Events leading up to the birth of the babies are told in a series of flashbacks, alternating with scenes from the current day. Elma grows up in a household with her widowed father, Juke, and Nan, the black daughter of the servant that raised Elma after Elma’s mother passed away. Nan is mute, as her well-meaning but unknowing mother cut her tongue out of her mouth when she was a baby. Despite the lack of language, the two have forged a sisterly bond.
Elma has her eyes on Freddy, the son of the man who owns the land upon which her father is a sharecropper. But soon she becomes enamored with Genus, the black farmhand, who is brought to work on the land. Eventually Elma discovers she is pregnant. When the babies are born and one is black, Genus is accused of her rape and is lynched, while Freddy is run out of town, accused of masterminding the murder.

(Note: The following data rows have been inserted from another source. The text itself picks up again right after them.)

(* ===== verification/RuleInstallRun.v ===== *)
(** The rule installation, step by step: what a rule descriptor holds, and the build and
    submission loops of RuleInstall.v as relations on the calls they make. *)
From S2P Require Import Prelude Text Core Events RuleModel RuleParser MemoryView EnforceCompat Api.
From S2P Require Import NtPath Session FilterBuild Refs RuleConfig RuleInstall.

(** ** The rule part of a trace *)

Definition is_rule_event (e : Event) : bool :=
  match e with Called export _ _ => rule_call export | OutOfBounds => true end.

Definition rule_events {D} (w : World D) : list Event := List.filter is_rule_event (w_trace w).

(** What the patch of the client leaves alone. *)
Definition base_state (s : Session) :=
  (rules s, client_handle s, queue_handle s, enforce_compat s).

#[export] Instance base_state_quiet : Quiet base_state. Proof. by split. Qed.

(** The fields of a descriptor below the configuration pointer and the event modify
    fields above it are as they were. *)
Definition same_fields (d d' : blob) : Prop :=
  length d' = length d /\
  forall n offset, (offset + n <= 40 \/ 1088 <= offset)%nat -> read_at n offset d' = read_at n offset d.

#[export] Instance same_fields_preorder : PreOrder same_fields.
Proof.
  split; [by split|]. intros d1 d2 d3 [L1 R1] [L2 R2]. split; [congruence|].
  intros n offset H. by rewrite R2, R1.
Qed.

Lemma write_same_fields offset value d d' :
  (40 <= offset)%nat -> (offset + length value <= 1088)%nat ->
  write_at offset value d = Some d' -> same_fields d d'.
Proof.
  intros H1 H2 H. split; [by eapply write_at_length|]. intros n o Ho.
  eapply read_write_other; [|done]. lia.
Qed.

Lemma BindConfigBlob_same config d d' : BindConfigBlob config d = Some d' -> same_fields d d'.
Proof. apply write_same_fields; rewrite ?le_bytes_length; fits. Qed.

Lemma AttachDescriptorFilter_same node filter d d' :
  AttachDescriptorFilter node filter d = Some d' -> same_fields d d'.
Proof.
  unfold AttachDescriptorFilter. destruct (FilterRuleOffset node =? 0)%nat eqn:E0; [by intros [= <-]|].
  cbn [negb andb]. destruct (_ <=? _)%nat; [|by intros [= <-]].
  pose proof (FilterRuleOffset_values node) as Hv. rewrite !elem_of_cons in Hv.
  destruct Hv as [Hv|[Hv|[Hv|Hv]]]; [by rewrite Hv in E0|rewrite Hv..|by apply not_elem_of_nil in Hv];
    apply write_same_fields; rewrite ?le_bytes_length; fits.
Qed.

Section Building.
  Context {D : Type} (env : Env D).
  Implicit Types (w : World D).
  Local Abbreviation addr := (env_addr env).
  Local Abbreviation fr := (frames (event_allowed not_rule_call) rule_state).
  Local Abbreviation within := (framed (event_allowed not_rule_call) rule_state).

Lemma within_events {T} (keep : Session -> T) w w' :
  framed (event_allowed not_rule_call) keep w w' -> rule_events w' = rule_events w.
Proof.
  intros [(new & Ht & Hall) _]. unfold rule_events. rewrite Ht, List.filter_app.
  replace (List.filter is_rule_event new) with (@nil Event); [by rewrite app_nil_r|].
  clear Ht. induction Hall as [|e new He _ IH]; [done|]. cbn [List.filter].
  destruct e as [export args reply|]; [|done]. cbn in He |- *. unfold not_rule_call in He.
  by destruct (rule_call export).
Qed.

(** A computation on the descriptor that keeps its fields, whatever else it calls. *)
Definition attaching (m : blob -> ST (World D) blob) : Prop :=
  forall d w, length d = kRuleDescriptorSize ->
  within w (m d w).2 /\ same_fields d (m d w).1.

Lemma attaching_bind {A} (m : ST (World D) A) (f : A -> blob -> ST (World D) blob) :
  fr m -> (forall a, attaching (f a)) -> attaching (fun d => a ← m; f a d).
Proof.
  intros Hm Hf d w Hd. rewrite st_bind_unfold. destruct (Hf (m w).1 d (m w).2 Hd) as [H1 H2].
  split; [|done]. etransitivity; [apply Hm|done].
Qed.

Lemma attach_config_attaching (f : Z -> blob -> blob -> option (blob * blob)) :
  (forall config, attaches (f config) config) -> attaching (attach_config env f).
Proof.
  intros Hf d w Hd. unfold attach_config. run.
  destruct (Hf (addr (LFoIoConfig (length (fo_io_configs (storage (w_session w)))))) d empty_config Hd)
    as (d' & b' & -> & Hbind & _); [by apply length_replicate|].
  cbn [checked]. run. split; [|by eapply BindConfigBlob_same].
  split; [|done]. exists []. by rewrite app_nil_r.
Qed.

Lemma attach_filter_attaching node filter :
  attaching (fun d => checked (AttachDescriptorFilter node filter d) d).
Proof.
  intros d w Hd. destruct (AttachDescriptorFilter_keeps node filter d Hd) as (d' & E & _).
  rewrite E. split; [reflexivity|]. by eapply AttachDescriptorFilter_same.
Qed.

Lemma bind_custom_frames kinds required spec : fr (bind_custom env kinds required spec).
Proof. unfold bind_custom. frame. Qed.

Lemma image_filter_frames spec : fr (image_filter env spec).
Proof. unfold image_filter, remember_filters. frame. apply CreateLeafFilter_frames. Qed.

Lemma AttachFilterToDescriptor_attaching spec filter :
  attaching (fun d => AttachFilterToDescriptor env d spec filter).
Proof.
  unfold AttachFilterToDescriptor. cbv zeta.
  pose proof bind_custom_frames as Hcustom. pose proof image_filter_frames as Himage.
  destruct (IsThreadEventType _).
  { apply attaching_bind; [done|]. intros. apply attach_config_attaching. intros.
    apply AttachThreadConfig_attaches. }
  destruct (NeedsTypedIoConfig _).
  { intros d w Hd. rewrite st_bind_unfold.
    destruct (attach_config_attaching (AttachTypedIoConfig addr spec filter)
                (AttachTypedIoConfig_attaches addr spec filter) d w Hd) as [H1 H2].
    destruct (HasProcessLeaf _); [|done].
    destruct (attach_filter_attaching (rs_filter spec) filter (attach_config env (AttachTypedIoConfig addr spec filter) d w).1
                (attach_config env (AttachTypedIoConfig addr spec filter) d w).2) as [H3 H4]; [by rewrite (proj1 H2)|].
    split; etransitivity; done. }
  destruct (NeedsProcessCreateConfig _).
  { apply attaching_bind; [done|]. intros image. apply attaching_bind; [done|]. intros.
    apply attach_config_attaching. intros. apply AttachProcessCreateConfig_attaches. }
  destruct (NeedsProcessConfig _).
  { apply attaching_bind; [done|]. intros. apply attach_config_attaching. intros.
    apply AttachProcessConfig_attaches. }
  destruct (NeedsImageLoadConfig _).
  { apply attaching_bind; [done|]. intros. apply attach_config_attaching. intros.
    apply AttachImageLoadConfig_attaches. }
  destruct (IsRegistryEventType _).
  { apply attaching_bind; [done|]. intros. apply attach_config_attaching. intros.
    apply AttachRegistryConfig_attaches. }
  destruct (handle_ok filter); [apply attach_filter_attaching|].
  intros d w Hd. split; reflexivity.
Qed.

Lemma TryBuildRuleFilter_frames spec : fr (TryBuildRuleFilter env spec).
Proof. unfold TryBuildRuleFilter, remember_filters. frame. apply CreateFilterTree_frames. Qed.
End Building.

(** ** Descriptor fields *)

(** Whether the writes leave the [n] bytes at [offset] alone. *)
Definition clear_of (n offset : nat) (fields : list (nat * list Z)) : bool :=
  forallb (fun f => (offset + n <=? f.1)%nat || (f.1 + length f.2 <=? offset)%nat) fields.

Lemma write_fields_some fields d :
  forallb (fun f => (f.1 + length f.2 <=? length d)%nat) fields = true ->
  exists d', write_fields fields d = Some d' /\ length d' = length d.
Proof.
  revert d. induction fields as [|[o b] fields IH]; intros d; [by exists d|].
  cbn [forallb fst snd]. intros [Hb%Nat.leb_le Hf]%andb_true_iff.
  destruct (write_at_in_bounds o b d Hb) as [d1 E]. cbn [write_fields]. rewrite E, some_bind.
  apply write_at_length in E. destruct (IH d1) as (d' & Ed & L); [by rewrite E|].
  exists d'. split; [done|congruence].
Qed.

Lemma write_fields_other n offset fields d d' :
  write_fields fields d = Some d' -> clear_of n offset fields = true ->
  read_at n offset d' = read_at n offset d.
Proof.
  revert d. induction fields as [|[o b] fields IH]; intros d; cbn [write_fields]; [by intros [= <-]|].
  intros (d1 & E & H)%bind_Some. unfold clear_of. cbn [forallb fst snd].
  intros [Hc Hf]%andb_true_iff. rewrite (IH d1 H Hf). eapply read_write_other; [|exact E].
  apply orb_true_iff in Hc as [Hc|Hc]; apply Nat.leb_le in Hc; auto.
Qed.

Lemma write_fields_read n offset z before after d d' :
  write_fields (before ++ (offset, le_bytes n z) :: after) d = Some d' ->
  clear_of n offset after = true -> read_at n offset d' = z mod 2 ^ (8 * Z.of_nat n).
Proof.
  revert d. induction before as [|[o b] before IH]; intros d; cbn [write_fields app].
  - intros (d1 & E & H)%bind_Some Hc. rewrite (write_fields_other n offset after d1) by done.
    by eapply read_write_mod.
  - intros (d1 & E & H)%bind_Some Hc. by eapply IH.
Qed.

(** The fields every rule has, in a descriptor. *)
Record common_ok (spec : RuleSpec) (d : blob) : Prop := {
  co_size : length d = kRuleDescriptorSize;
  co_order : read_at 8 kRuleOrderOffset d = kRuleOrderKey;
  co_lifetime : read_at 4 kRuleLifetimeOffset d = u32 (default (LifetimeToFfi spec) (rs_modifier_override spec));
  co_flags : read_at 4 kRuleFlagsOffset d = u32 (rs_flags spec);
  co_event_type : read_at 4 kRuleEventTypeOffset d = u32 (rs_eventType spec);
  co_selector : read_at 4 kRuleActionSelectorOffset d = u32 (rule_selector spec)
}.

Lemma common_descriptor spec :
  exists d, (d ← new_descriptor; write_fields (common_fields spec) d) = Some d /\ common_ok spec d.
Proof.
  destruct new_descriptor as [d0|] eqn:E0; [|by vm_compute in E0]. rewrite some_bind.
  assert (length d0 = kRuleDescriptorSize) as L0
    by (unfold new_descriptor in E0; apply write_at_length in E0; by rewrite E0, length_replicate).
  destruct (write_fields_some (common_fields spec) d0) as (d & E & L); [by rewrite L0|].
  exists d. split; [done|]. unfold common_fields in E. split.
  - congruence.
  - exact (write_fields_read 8 kRuleOrderOffset kRuleOrderKey [] (drop 1 (common_fields spec)) d0 d E eq_refl).
  - exact (write_fields_read 4 _ _ (take 1 (common_fields spec)) (drop 2 (common_fields spec)) d0 d E eq_refl).
  - exact (write_fields_read 4 _ _ (take 2 (common_fields spec)) (drop 3 (common_fields spec)) d0 d E eq_refl).
  - exact (write_fields_read 4 _ _ (take 3 (common_fields spec)) (drop 4 (common_fields spec)) d0 d E eq_refl).
  - exact (write_fields_read 4 _ _ (take 4 (common_fields spec)) [] d0 d E eq_refl).
Qed.

(** Writes above the action selector keep the common fields; so do attachments. *)
Lemma common_ok_reads spec d d' :
  length d' = length d ->
  (forall n offset, (offset + n <= 40)%nat -> read_at n offset d' = read_at n offset d) ->
  read_at 4 kRuleActionSelectorOffset d' = read_at 4 kRuleActionSelectorOffset d ->
  common_ok spec d -> common_ok spec d'.
Proof. intros L R S []. split; rewrite ?L, ?S, ?R by fits; done. Qed.

Lemma common_ok_same spec d d' : same_fields d d' -> common_ok spec d -> common_ok spec d'.
Proof. intros [L R]. apply common_ok_reads; auto. apply R. right. fits. Qed.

The Twelve-Mile Straight looks at poverty and race through the lens of history; the result is an absorbing and disturbing piece of literary fiction that does not sugarcoat any of the difficult topics it covers. It is also a tale of survival, of societal norms, and of family. The characters are well-fleshed out, and though the book is a touch lengthy and perhaps could have been wrapped up earlier, the stellar writing makes the extra time spent wholly worthwhile.